Getting AI Ready for Deployment: Tuning Algorithms to Specific Sites Using a Single Chest X-Ray Image (RSNA 2019, Sun Dec 01 – 06)
Lack of generalisation of deep neural networks, due to equipment and geographic variability, is a known problem facing the radiology community today. We propose a novel method to get algorithms ‘deployment ready’ by using a single reference Chest X-Ray(CXR) image from a potential deployment site, with the intention of automatically reading all ‘normal’ CXRs.
METHOD AND MATERIALS
A deep learning model based on DenseNet-121 (M1) was trained on ~250,000 CXRs from Chexpert Dataset and~50,000 CXRs from NIH CXR14 dataset to predict a ‘normal’ or ‘abnormal’ label. The model was evaluated on 3datasets – E1(n=3587), E2(n=200) and E3(n=212). E1 and E3 were 2 separate datasets obtained from 3 outpatient imaging centres and 3 hospital imaging departments. E2 is Chexpert validation dataset. M2, a Siamese variation of M1 uses a reference image (to capture site / scanner specific variation) for every site and was evaluated on E1, E2 and E3. A comparison between specificity of M1 and M2 was done by choosing a definite sensitivity threshold (97%) to determine their capability to correctly identify normal CXRs.
Area Under Receiver Operator Curve (AUROC) increased from 0.92, 0.87 and 0.84 on M1 to 0.95, 0.89 and 0.89 for M2 for E1, E2 and E3 respectively. At 97% sensitivity, M1 had a specificity of 0.41, 0.29 and 0.02 on E1, E2 and E3 respectively, which, after tuning M1 with a single reference image (M2), increased to 0.63,0.29, 0.45.

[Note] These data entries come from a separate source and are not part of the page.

Lemma park_inv s pc r s' t W :
  winv (Cfg s pc) W → pc t = WEmpty → wait_park n t s = Ret (r, s') →
  ∃ W', winv (Cfg s' (upd_fn pc t
    (if decide (r = IRIS_ERR_WOULD_BLOCK) then (if signal_bits (ntfs s n) =? 0 then WParked else WRetry) else WIdle))) W'.
Proof.
  intros Hi Hpc Hrun. assert (∀ m, t ∉ W m) as Hnq by (apply (not_queued _ _ _ Hi); cbn [c_pc]; by rewrite Hpc).
  pose proof (wi_bound _ _ Hi t) as Hb. cbn [c_ipc c_pc] in Hb.
  pose proof (park_spec s W n t (wi_ok _ _ Hi) Hnq ltac:(apply Hb; by rewrite Hpc)) as Hp. rewrite Hrun in Hp.
  destruct Hp as [(H0 & -> & ->)|[(H0 & Hc & -> & ->)|(H0 & Hc & -> & Hok & Hs & (_ & F2 & F3 & F4 & F5))]].
  - rewrite decide_True by done. rewrite (proj2 (Z.eqb_neq _ _) H0). exists W. apply upd_ntf_id.
    apply inv_bits; cbn [c_ipc c_pc]; rewrite ?Hpc; try done. by right.
  - rewrite decide_False by done. exists W. apply upd_ntf_id. apply inv_bits; cbn [c_ipc c_pc]; rewrite ?Hpc; try done. by left.
  - rewrite decide_True by done. rewrite H0. cbn [Z.eqb]. exists (upd_fn W n (W n ++ [t])).
    cbn [with_sch ntfs] in F2, F3, F4, F5. destruct Hi as [I1 I2 I3 I4 I5 I6 I7 I8]. cbn [c_ipc c_pc] in *.
    assert (∀ x, x ≠ t → st s' x = st s x) as Hst by (intros x Hx; unfold st; by rewrite Hs, tasks_upd, decide_False).
    split; cbn [c_ipc c_pc].
    + done.
    + intros x. rewrite upd_pc, upd_fn_same, elem_of_app, list_elem_of_singleton. case_decide as Hx.
      * subst. intros _. split; [by right|]. unfold st. by rewrite Hs, tasks_upd, decide_True.
      * intros Hp. destruct (I2 x Hp). rewrite Hst by done. split; [by left|done].
    + intros x. rewrite upd_pc, upd_fn_same, elem_of_app, list_elem_of_singleton. intros Hx.
      destruct (decide (x = t)) as [->|Hxt]; [by left|]. rewrite Hst by done. apply I3. naive_solver.
    + intros x m Hm. rewrite upd_pc, upd_fn_other by done. case_decide; [subst; intros Hx; by apply Hnq in Hx|]. by apply I4.
    + intros x. rewrite upd_pc, Hs. case_decide; [subst; intros _; apply I5; by rewrite Hpc|apply I5].
    + intros x. rewrite Hs, tasks_upd. case_decide; [subst; apply I6|apply I6].
    + by rewrite F5.
    + by rewrite F3, H0.
Qed.

(** A step that wakes threads of the queue of [n]: those that are still blocked
    afterwards are the ones in the new queue. *)
Lemma rouse_inv s pc W s' W' l :
  winv (Cfg s pc) W → ntf_ok s' W' → sch s' = wake_each l (sch s) → (∀ m, m ≠ n → W' m = W m) →
  (∀ x, x ∈ W n → x ∈ W' n ∨ x ∈ l) → (∀ x, x ∈ W' n → x ∈ W n) → bound_tcb (ntfs s' n) = None →
  (signal_bits (ntfs s' n) ≠ 0 → (∃ t, rouse pc s' t = WParked) →
     ∃ u, rouse pc s' u ≠ WIdle ∧ rouse pc s' u ≠ WParked) →
  winv (Cfg s' (rouse pc s')) W'.
Proof.
  intros [I1 I2 I3 I4 I5 I6 I7 I8] Hok Hs Hoth Hsup Hsub Hb Hw. cbn [c_ipc c_pc] in *.
  assert (∀ x, terminal (tasks (sch s') x) = false ∧ (x ∉ l → st s' x = st s x) ∧
    (x ∈ l ∨ st s x ≠ TASK_BLOCKED_IRQ → st s' x ≠ TASK_BLOCKED_IRQ)) as Hst.
  { intros x. unfold st. rewrite Hs. by apply wake_each_state. }
  assert (∀ x, rouse pc s' x = WParked → pc x = WParked ∧ st s' x = TASK_BLOCKED_IRQ) as Hr.
  { intros x. unfold rouse. destruct (decide _) as [|Hn]; [done|]. intros Hp. split; [done|].
    destruct (decide (st s' x = TASK_BLOCKED_IRQ)); [done|]. exfalso. by apply Hn. }
  assert (∀ x, rouse pc s' x = pc x ∨ rouse pc s' x = WRetry ∧ pc x = WParked ∧ st s' x ≠ TASK_BLOCKED_IRQ) as Hr'.
  { intros x. unfold rouse. destruct (decide _) as [[? ?]|]; [by right|by left]. }
  split; cbn [c_ipc c_pc]; try done.
  - intros x [Hp Hbl]%Hr. split; [|done]. destruct (I2 x Hp) as [Hin _]. destruct (Hsup x Hin) as [|Hl]; [done|].
    exfalso. destruct (Hst x) as (_ & _ & H). by apply H; [left|].
  - intros x Hx%Hsub. destruct (Hr' x) as [->|(-> & _ & ?)]; [|by right].
    destruct (I3 x Hx) as [Hp|[Hp Hnb]].
    + destruct (decide (st s' x = TASK_BLOCKED_IRQ)) as [|Hnb]; [by left|].
      destruct (Hr' x) as [He|(He & _)]; unfold rouse in He; rewrite decide_True in He by done; [congruence|].
      left. done.
    + right. split; [done|]. apply Hst. by right.
  - intros x m Hm. rewrite Hoth by done. intros Hx. pose proof (I4 x m Hm Hx) as Hp.
    destruct (Hr' x) as [->|(_ & Hp' & _)]; [done|congruence].
  - intros x Hx. rewrite Hs, wake_each_bound. apply I5. destruct (Hr' x) as [<-|(_ & -> & _)]; done.
  - intros x. apply Hst.
Qed.

(** A woken thread is on its way. *)
Lemma rouse_woken pc s' w : pc w = WParked → st s' w ≠ TASK_BLOCKED_IRQ → rouse pc s' w = WRetry.
Proof. intros. unfold rouse. by rewrite decide_True. Qed.
(* ===== verification/IrqDelivery.v ===== *)
(** * Interrupts and signals to a bound thread

    A signal that finds no waiter goes to the thread bound to the notification,
    even while that thread is blocked receiving on an endpoint.  This file proves
    the removal of a thread from the middle of an endpoint's queue and composes it
    with the signal and with the interrupt route in front of it. *)

From Stdlib Require Import ZArith Lia.
From stdpp Require Import base numbers gmap list.
From S2P Require Import Prelude Rights Runq RunqInv RunqSpec SchedSpec Wq Ipc Knotification KnotifSpec.
Local Open Scope Z_scope.
Implicit Types (s : ipc) (n m t w x : N) (e : N) (l E : list N) (W : N → list N).

Lemma chain_mid (f : N → option N) o l1 y l2 : chain f o (l1 ++ y :: l2) → f y = head l2.
Proof.
  revert o. induction l1 as [|z l1 IH]; intros o Hc; inversion Hc as [|? ? Hc']; subst.
  - by apply chain_head in Hc'.
  - by apply (IH (f z)).
Qed.

(** The predecessor of [t] is the only thread whose link leads to it. *)
Lemma find_before nx h tl l1 q t l2 fuel prev :
  wq_rep nx h tl ((l1 ++ [q]) ++ t :: l2) → (length (l1 ++ [q]) < fuel)%nat →
  ∃ p', wq_find fuel (λ x, bool_decide (nx x = Some t)) nx prev h = Ret (p', Some q).
Proof.
  intros [Hc _ Hnd] Hl. rewrite <-app_assoc in Hc, Hnd. cbn [app] in Hc, Hnd.
  eexists. eapply wq_find_some; [exact Hc| | |rewrite length_app in Hl; lia].
  - apply Forall_forall. intros y (a & b & ->)%list_elem_of_split. apply bool_decide_false.
    rewrite <-app_assoc in Hc, Hnd. cbn [app] in Hc, Hnd. apply chain_mid in Hc as ->. intros Hh.
    apply NoDup_app in Hnd as (_ & _ & Hnd). apply NoDup_cons in Hnd as [_ Hnd].
    destruct b as [|z b]; cbn [app head] in Hh; injection Hh as ->.
    + apply NoDup_cons in Hnd as [Hnd _]. apply Hnd. left.
    + apply NoDup_cons in Hnd as [Hnd _]. apply Hnd. apply elem_of_app. right. right. left.
  - apply bool_decide_true. by apply (chain_mid _ h l1 q (t :: l2)).
Qed.

(** What leaving an endpoint's queue does to its head, tail and links. *)
Record ep_left e t E s s' : Prop := EpLeft {
  el_queue : wq_rep (upd_fn (ep_next s') t None) (ep_head (eps s' e)) (ep_tail (eps s' e)) (without t E);
  el_idle  : without t E = [] → ep_state (eps s' e) = EP_STATE_IDLE;
  el_state : without t E ≠ [] → ep_state (eps s' e) = ep_state (eps s e);
  el_same  : s' = with_eps (eps s') (with_epq (ep_next s') (blocking_ep s) s);
  el_eps   : ∀ d, d ≠ e → eps s' d = eps s d;
  el_links : ∀ x, x ∉ E → ep_next s' x = ep_next s x;
  el_close : ep_closed (eps s' e) = ep_closed (eps s e);
}.

Lemma unqueue_spec s e t E :
  wq_rep (ep_next s) (ep_head (eps s e)) (ep_tail (eps s e)) E → t ∈ E →
  (∀ x, x ∈ E → (N.to_nat x < task_bound (sch s))%nat) →
  returns (unqueue_ep t e s) (λ r, ∃ s', r = Some s' ∧ ep_left e t E s s').
Proof.
  intros Hq (l1 & l2 & ->)%list_elem_of_split Hb.
  assert (without t (l1 ++ t :: l2) = l1 ++ l2) as Hwo by (apply without_split; apply Hq).
  destruct (wq_cut (ep_next s) (ep_head (eps s e)) (ep_tail (eps s e)) (last l1) t) as [[nx h] tl] eqn:Hcut.
  destruct (wq_cut_rep _ _ _ _ _ _ _ _ _ Hq Hcut) as (Hrep & _). unfold wq_cut in Hcut.
  unfold unqueue_ep. destruct (decide (ep_head (eps s e) = Some t)) as [Hh|Hh].
  - assert (l1 = []) as ->.
    { destruct l1 as [|y l1]; [done|]. pose proof (wq_chain _ _ _ _ Hq) as Hc. inversion Hc; subst.
      rewrite Hh in *. pose proof (wq_nodup _ _ _ _ Hq) as Hnd. simplify_eq.
      apply NoDup_cons in Hnd as [Hnd _]. exfalso. apply Hnd. apply elem_of_app. right. left. }
    cbn [last] in Hcut. injection Hcut as <- <- <-. cbn [app] in *. cbn [returns].
    pose proof (chain_mid _ _ [] t l2 (wq_chain _ _ _ _ Hq)) as Hn.
    pose proof (wq_last _ _ _ _ Hq) as Htl.
    eexists. split; [done|]. split; cbn [with_eps eps ep_next]; rewrite ?upd_fn_same, ?Hwo.
    + rewrite Hn in *. destruct l2 as [|y l2]; cbn [head ep_head ep_tail] in *.
      * rewrite Htl in Hrep. cbn [last] in Hrep. by rewrite decide_True in Hrep.
      * rewrite Htl in Hrep |- *. rewrite last_cons_cons in Hrep |- *.
        rewrite decide_False in Hrep; [done|]. intros Hl%last_Some_elem_of.
        pose proof (wq_nodup _ _ _ _ Hq) as Hnd. by apply NoDup_cons in Hnd as [Hnd _].
    + intros ->. by rewrite Hn.
    + intros Hne. rewrite Hn. by destruct l2.
    + by destruct s.
    + intros d Hd. by apply upd_fn_other.
    + done.
    + by destruct (ep_next s t).
  - destruct l1 as [|q l1 _] using rev_ind.
    { pose proof (wq_chain _ _ _ _ Hq) as Hc. apply chain_head in Hc. done. }
    destruct (find_before _ _ _ _ _ _ _ (waitfuel s) None Hq) as [p' ->].
    { unfold waitfuel. apply Nat.lt_succ_r. apply bounded_length.
      - pose proof (wq_nodup _ _ _ _ Hq) as Hnd. by apply NoDup_app in Hnd as (Hnd & _).
      - intros x Hx. apply Hb. apply elem_of_app. by left. }
    rewrite last_snoc in Hcut. injection Hcut as <- <- <-. cbn [mbind res_bind returns].
    eexists. split; [done|].
    destruct (ep_head (eps s e)) as [hd|] eqn:Hhd.
    2:{ pose proof (wq_chain _ _ _ _ Hq) as Hc. apply chain_head in Hc. by destruct l1. }
    split; cbn [with_eps eps ep_next with_epq]; rewrite ?upd_fn_same, ?Hwo; cbn [ep_head ep_tail ep_state].
    + exact Hrep.
    + by destruct l1.
    + done.
    + by destruct s.
    + intros d Hd. by apply upd_fn_other.
    + intros x Hx. apply upd_fn_other. intros ->. apply Hx. apply elem_of_app. left. apply elem_of_app. right. left.
    + done.
Qed.

(** [t] is blocked receiving on endpoint [e], whose queue is [E]; the queue holds a
    reference on it beside its own. *)
Record in_endpoint s t e E : Prop := InEndpoint {
  ie_on    : blocking_ep s t = Some e;
  ie_state : st s t = TASK_BLOCKED_RECV;
  ie_queue : wq_rep (ep_next s) (ep_head (eps s e)) (ep_tail (eps s e)) E;
  ie_in    : t ∈ E;
  ie_bound : ∀ x, x ∈ E → (N.to_nat x < task_bound (sch s))%nat;
  ie_refs  : 2 ≤ trefs s t;
}.

(** The message a signal arrives as. *)
Definition notification_msg (bits : Z) : ipc_stage :=
  Stage IRIS_MSG_LABEL_NOTIFICATION [bits; 0; 0; 0] 1 0 IRIS_MSG_NO_CAP 0 0 IRIS_MSG_NO_CAP 0.

(** [t] left the endpoint with [bits], its reference given back. *)
Record delivered s t e E (bits : Z) s' : Prop := Delivered {
  dl_msg   : ipc_msg s' t = notification_msg bits ∧ ipc_msg_ready s' t = true;
  dl_wake  : sch s' = task_wakeup t (sch s) ∧ blocking_ep s' t = None;
  dl_queue : wq_rep (ep_next s') (ep_head (eps s' e)) (ep_tail (eps s' e)) (without t E);
  dl_idle  : without t E = [] → ep_state (eps s' e) = EP_STATE_IDLE;
  dl_refs  : trefs s' t = trefs s t - 1;
  dl_same  : ntfs s' = ntfs s ∧ nrefs s' = nrefs s ∧ irq_table s' = irq_table s;
}.

Lemma deliver_spec s t e E bits :
  in_endpoint s t e E →
  returns (kendpoint_deliver_notification t bits s) (λ '(d, s'), d = true ∧ delivered s t e E bits s').
Proof.
  intros [I1 I2 I3 I4 I5 I6]. unfold kendpoint_deliver_notification. rewrite I1, bool_decide_true by done. cbn [negb].
  apply returns_bind. eapply returns_mono; [by apply unqueue_spec|]. intros r (s1 & -> & [L1 L2 L3 L4 L5 _ _]).
  cbv zeta. unfold tcb_release. set (s2 := on_sch (task_wakeup t) _).
  assert (sch s2 = task_wakeup t (sch s) ∧ trefs s2 = trefs s ∧ ntfs s2 = ntfs s ∧ nrefs s2 = nrefs s ∧
    irq_table s2 = irq_table s) as (E1 & E2 & E3 & E4 & E5) by (unfold s2; by rewrite L4).
  rewrite E2, (proj2 (Z.leb_gt _ _)) by lia. cbn [mbind res_bind returns]. split; [done|].
  split; cbn [with_trefs ipc_msg ipc_msg_ready sch blocking_ep ep_next eps ntfs nrefs irq_table trefs];
    rewrite ?upd_fn_same; try done.
  - unfold s2. cbn [on_sch with_sch with_epclosed with_msg ipc_msg ipc_msg_ready]. by rewrite !upd_fn_same.
  - split; [done|]. unfold s2. cbn [on_sch with_sch with_epclosed with_msg with_epq blocking_ep]. by rewrite upd_fn_same.
Qed.

(** A signal that finds no blocked waiter, on a notification bound to [t]: [w] says
    whether [t] is blocked receiving on an endpoint. *)
Definition bound_signal s t n (bits : Z) (w : option (N * list N)) s' : Prop :=
  match w with
  | Some (e, E) =>
    ipc_msg s' t = notification_msg bits ∧ ipc_msg_ready s' t = true ∧ sch s' = task_wakeup t (sch s) ∧
    blocking_ep s' t = None ∧ trefs s' t = trefs s t - 1 ∧ signal_bits (ntfs s' n) = 0 ∧
    wq_rep (ep_next s') (ep_head (eps s' e)) (ep_tail (eps s' e)) (without t E) ∧
    (without t E = [] → ep_state (eps s' e) = EP_STATE_IDLE)
  | None =>
    sch s' = sch s ∧ ipc_msg s' = ipc_msg s ∧ trefs s' t = trefs s t ∧ signal_bits (ntfs s' n) = bits
  end.

Lemma signal_bound s W n t (b : Z) (w : option (N * list N)) (bits := Z.lor (signal_bits (ntfs s n)) b) :
  ntf_ok s W → Forall (λ x, blocked s x = false) (W n) → n_closed (ntfs s n) = false →
  bound_tcb (ntfs s n) = Some t → bits ≠ 0 → 1 ≤ trefs s t < 2 ^ 32 - 1 →
  match w with Some (e, E) => in_endpoint s t e E | None => st s t ≠ TASK_BLOCKED_RECV end →
  returns (knotification_signal n b s) (λ s', bound_signal s t n bits w s' ∧ nrefs s' = nrefs s ∧ irq_table s' = irq_table s).
Proof.
  intros Hok Hnb Hc Hb H0 Hr Hw. unfold knotification_signal. rewrite Hc. cbv zeta. set (s1 := or_bits n b s).
  assert (ntf_ok s1 W) as Hok1 by (by apply ok_ntf).
  assert (ntfs s1 n = set_bits bits (ntfs s n)) as En by apply upd_fn_same.
  apply returns_bind. eapply returns_mono; [apply (wake_one_spec s1 W n Hok1)|].
  intros [woke s2] [(-> & -> & _)|(l1 & x & l2 & _ & HW & _ & Hx & _)].
  2:{ exfalso. rewrite HW in Hnb. apply Forall_app in Hnb as [_ Hnb]. apply Forall_cons in Hnb as [Hnb _].
      unfold blocked, st in Hx, Hnb. change (sch s1) with (sch s) in Hx. congruence. }
  assert (bound_tcb (ntfs s1 n) = Some t) as -> by (by rewrite En). cbn [take_bits].
  set (s2 := tcb_retain t s1). change (ntfs s2 n) with (ntfs s1 n). rewrite En. cbn [set_bits signal_bits].
  rewrite (proj2 (Z.eqb_neq _ _) H0). set (s3 := upd_ntf n (set_bits 0) s2).
  assert (trefs s3 t = trefs s t + 1) as Ht3.
  { unfold s3, s2. cbn [upd_ntf with_ntfs tcb_retain with_trefs trefs s1 or_bits]. rewrite upd_fn_same. apply u32_id. lia. }
  assert (signal_bits (ntfs s3 n) = 0) as Hb3 by (unfold s3; cbn [upd_ntf with_ntfs ntfs]; by rewrite upd_fn_same).
  apply returns_bind, returns_bind. destruct w as [[e E]|].
  - assert (in_endpoint s3 t e E) as Hie.
    { destruct Hw as [I1 I2 I3 I4 I5 I6]. split; try done. rewrite Ht3. lia. }
    eapply returns_mono; [by apply deliver_spec|]. intros [d s4] [-> [D1 [D2 D2'] D3 D4 D5 (D6 & D7 & D8)]]. cbn [returns].
    unfold tcb_release. rewrite D5, Ht3, (proj2 (Z.leb_gt _ _)) by (destruct Hw; lia). cbn [returns].
    split; [|split; [exact D7|exact D8]]. unfold bound_signal.
    cbn [with_trefs ipc_msg ipc_msg_ready sch blocking_ep trefs ntfs ep_next eps].
    rewrite upd_fn_same, D6. destruct D1 as [-> ->]. rewrite D2. split; [done|]. split; [done|]. split; [done|]. split; [done|].
    split; [lia|]. done.
  - unfold kendpoint_deliver_notification. change (blocking_ep s3 t) with (blocking_ep s t).
    change (st s3 t) with (st s t). rewrite bool_decide_false by done. cbn [negb].
    destruct (blocking_ep s t) as [e|]; cbn [returns mbind res_bind]; unfold tcb_release;
      change (trefs (or_bits n bits s3) t) with (trefs s3 t); rewrite Ht3, (proj2 (Z.leb_gt _ _)) by lia; cbn [returns];
      (split; [|done]); unfold bound_signal; cbn [with_trefs sch ipc_msg trefs ntfs or_bits upd_ntf with_ntfs];
      rewrite !upd_fn_same; (split; [done|]); (split; [done|]); (split; [lia|]);
      change (upd_fn (ntfs s2) n _ n) with (ntfs s3 n); cbn [set_bits signal_bits]; rewrite Hb3; by rewrite Z.lor_0_l.
Qed.

(** C32: An interrupt reaches its driver and no signal is lost.  When the line is
    routed to a notification on which nobody waits and which is bound to a thread,
    the interrupt either takes that thread out of the endpoint it is blocked on -
    wherever it stands in that queue, which stays well formed - with every pending
    bit as its message, or, when the thread is not blocked there, leaves all the
    bits pending; references taken on the way are given back. *)
Theorem irq_reaches_bound_thread (irq : nat) s W n t (w : option (N * list N))
    (bits := Z.lor (signal_bits (ntfs s n)) (Z.shiftl 1 (Z.of_nat irq))) :
  (irq < IRQ_ROUTE_MAX)%nat → irq_table s irq = Some n → 1 ≤ nrefs s n < 2 ^ 32 - 1 →
  ntf_ok s W → Forall (λ x, blocked s x = false) (W n) → n_closed (ntfs s n) = false →
  bound_tcb (ntfs s n) = Some t → 0 ≤ signal_bits (ntfs s n) → 1 ≤ trefs s t < 2 ^ 32 - 1 →
  match w with Some (e, E) => in_endpoint s t e E | None => st s t ≠ TASK_BLOCKED_RECV end →
  returns (irq_routing_signal irq s) (λ '(r, s'), r = 0 ∧ nrefs s' n = nrefs s n ∧ bound_signal s t n bits w s').
Proof.
  intros Hirq Hn Hnr Hok Hnb Hc Hb Hpos Hr Hw. unfold irq_routing_signal.
  rewrite (proj2 (Nat.leb_gt _ _)) by done. rewrite Hn. set (s1 := knotif_retain n s).
  assert (nrefs s1 n = nrefs s n + 1) as Hn1.
  { unfold s1, knotif_retain. cbn [with_nrefs nrefs]. rewrite upd_fn_same. apply u32_id. lia. }
  assert (bits ≠ 0) as Hbits.
  { intros H0. apply Z.lor_eq_0_iff in H0 as [_ H0]. rewrite Z.shiftl_1_l in H0. pose proof (Z.pow_pos_nonneg 2 (Z.of_nat irq)). lia. }
  apply returns_bind. eapply returns_mono.
  { apply (signal_bound s1 W n t (Z.shiftl 1 (Z.of_nat irq)) w); try done.
    - by destruct Hok.
    - destruct w as [[e E]|]; [by destruct Hw|done]. }
  intros s2 (Hs & Hn2 & _). unfold knotification_free. rewrite Hn2, Hn1, (proj2 (Z.ltb_ge _ _)) by lia.
  set (s3 := with_nrefs _ s2). assert (nrefs s3 n = nrefs s n) as Hn3.
  { unfold s3. cbn [with_nrefs nrefs]. rewrite upd_fn_same. lia. }
  rewrite Hn3, (proj2 (Z.eqb_neq _ _)) by lia. cbn [mbind res_bind returns]. split; [done|]. split; [done|].
  destruct w as [[e E]|]; exact Hs.
Qed.

(** ** Witness: thread 7, second of three in the queue of endpoint 1, line 3 *)

Definition recv_task : task :=
  Task TASK_BLOCKED_RECV 100 0 0 None false 0 None 2 2 false None false false false.
Definition bound_ipc : ipc :=
  Ipc (with_tasks (λ t, if decide (t ∈ [5%N; 7%N; 9%N]) then recv_task else tasks sched0 t) sched0)
    (λ _, Ntf 1 false 0 (Some 7%N) None None None None)
    (λ _, Ep EP_STATE_RECV false (Some 5%N) (Some 9%N))
    None 0 (λ _, 1) (λ i, if decide (i = 3%nat) then Some 2%N else None) (λ _, false)
    (λ _, None) (λ _, 0) (λ _, None)
    (λ t, if decide (t = 5%N) then Some 7%N else if decide (t = 7%N) then Some 9%N else None)
    (λ _, Some 1%N) (λ _, Stage 0 [] 0 0 0 0 0 0 0) (λ _, false) (λ _, false) (λ _, 2).

Lemma irq_reaches_bound_thread_witness :
  returns (irq_routing_signal 3 bound_ipc) (λ '(r, s'),
    ipc_msg s' 7%N = notification_msg 9 ∧ state (tasks (sch s') 7%N) = TASK_READY ∧
    wq_rep (ep_next s') (ep_head (eps s' 1%N)) (ep_tail (eps s' 1%N)) [5%N; 9%N]).
Proof.
  assert (in_endpoint bound_ipc 7 1 [5%N; 7%N; 9%N]) as Hie.
  { split; try done.
    - split; [|done|].
      + constructor. change (ep_next bound_ipc 5) with (Some 7%N). constructor.
        change (ep_next bound_ipc 7) with (Some 9%N). constructor. constructor.
      + apply (bool_decide_unpack _). vm_compute. exact I.
    - right. left.
    - intros x Hx. repeat (apply elem_of_cons in Hx as [->|Hx]; [vm_compute; lia|]).
      by apply not_elem_of_nil in Hx. }
  assert (ntf_ok bound_ipc (λ _, [])) as Hok.
  { split; try done; [intros n; apply wq_empty|..]; intros n; intros; by match goal with H : _ ∈ [] |- _ => apply not_elem_of_nil in H end. }
  eapply returns_mono; [apply (irq_reaches_bound_thread 3 bound_ipc (λ _, []) 2 7 (Some (1%N, [5%N; 7%N; 9%N])));
    [vm_compute; lia|done|done|exact Hok|constructor|done|done|done|done|exact Hie]|].
  intros [r s'] (_ & _ & (H1 & _ & H3 & _ & _ & _ & H7 & _)). split; [exact H1|].
  split; [rewrite H3; vm_compute; reflexivity|exact H7].
Defined.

Our results indicate that deep learning models can be generalised across equipment, institutions and countries b y simply using a single reference image to tune the functioning of the model, hence showing potential to improve the functioning of deep learning algorithms in general. In this case, we observe drastic improvement in results of a model that distinguishes normal from abnormal images with a high degree of confidence.
More than 50% of all CXRs done across the world are reported as ‘normal’. We demonstrate a novel method where a single algorithm can be deployed across sites to automate reading of normal CXRs while having high sensitivity saving radiologists’ time and improving speed of reporting.